Space: The Final Frontier of Profit? - grellas
http://online.wsj.com/article/SB10001424052748703382904575059350409331536.html?mod=WSJ_hp_editorsPicks

======
philk
_Most people don't realize that the major cost of a launch is labor. Fuel is
less than 2%, while the standing army of people and infrastructure is well
over 80%._

Rather interesting that. I'd always thought the main expense was fuel.

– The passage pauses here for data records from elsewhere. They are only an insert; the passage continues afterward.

(* ===== verification/Keyboard.v ===== *)
(** * The keyboard ([src/src/drivers/keyboard.c], [src/include/drivers/keyboard.h])

    The interrupt handler turns scan codes into characters and key events, each
    with a ring buffer that the readers empty.  A [char] is its byte.  The static
    variables of the file are the record [kbd]; the handler takes the byte of
    port 0x60 and the flag ISIG of [kernel_termios] as arguments. *)

From Stdlib Require Import ZArith Lia String.
From stdpp Require Import base numbers list.
From S2P Require Import Prelude Bytes.

(** ** Ring buffers

    [char_queue] (256 cells) and [event_queue] (64 cells) work the same way: the
    cell in front of the reader stays empty. *)

Record ring (A : Type) := { cells : list A; rd : Z; wr : Z }.
Arguments cells {A}. Arguments rd {A}. Arguments wr {A}. Arguments Build_ring {A}.

Definition ring_push {A} (n : Z) (x : A) (r : ring A) : ring A :=
  let next := (wr r + 1) mod n in
  if negb (next =? rd r) then {| cells := <[Z.to_nat (wr r) := x]> (cells r); rd := rd r; wr := next |} else r.

Definition ring_pop {A} (n : Z) (r : ring A) : option A * ring A :=
  if rd r =? wr r then (None, r)
  else (cells r !! Z.to_nat (rd r), {| cells := cells r; rd := (rd r + 1) mod n; wr := wr r |}).
(** Every byte a process writes to descriptor 1 or 2 reaches the console, in order. *)
Theorem console_write_prints s buf count :
  mapped (sy s) buf count -> 0 <= count ->
  sys_write_console buf count s = Some (count, set_console (console s ++ user_bytes (umem (sy s)) buf count) s).
Proof.
  intros Hm Hc. unfold sys_write_console. rewrite console_loop_prints; [|done|lia|lia]. by rewrite Z.add_0_r, Z.sub_0_r.
Qed.
End Raw.

(** The flag ECHO has no effect in the cooked mode: a password is shown. *)
Theorem cooked_mode_ignores_echo {W N} (s : kern W N) a c q :
  kbd_ok (keys s) -> typed (keys s) = c :: q -> esc_idle s -> cooked s -> no_interrupt (kernel_termios s) c -> mapped (sy s) a 1 ->
  flag_on (c_lflag (kernel_termios s)) ECHO = false ->
  exists s', sys_read_stdin a 1 [] s = Some (Some 1, s') /\ console s' = console s ++ [line_char (kernel_termios s) c].
Proof. intros H1 H2 H3 H4 H5 H6 _. destruct (read_one_cooked s a c q [] H1 H2 H3 H4 H5 H6) as (k & E & _). eexists. split; [exact E|done]. Qed.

I still think it's a long way off, it's not enough for a half kilometer wide
asteroid to be worth $20 trillion, the minerals within have to be less
expensive than earth bound alternatives.

------
patio11
_[E]verything we hold of value—metals, minerals, energy and real estate— [is
available] in near-infinite quantities in space._

Yes, and there is a pot o' gold at the end of every rainbow. A pity you have
to bring it back here to be able to get any use out of it. If there were a pot
o' gold in earth orbit and I had a space shuttle ready to go up and snag it
I'd be better off canceling the launch, letting the gold rot, and pocketing
the money saved. It doesn't matter if that pot o' gold were the size of an
aircraft carrier.

How long before bored billionaires figure out that being on a souped-up jet
with sucky cabin service has lost its $X-million-a-pop "story you can brag
about to your friends" cachet, and we actually have to start extracting value
out of space? Private industry is then going to go back to exploiting space
via the only thing we can move without incurring fuel & etc costs: data, via
satellites.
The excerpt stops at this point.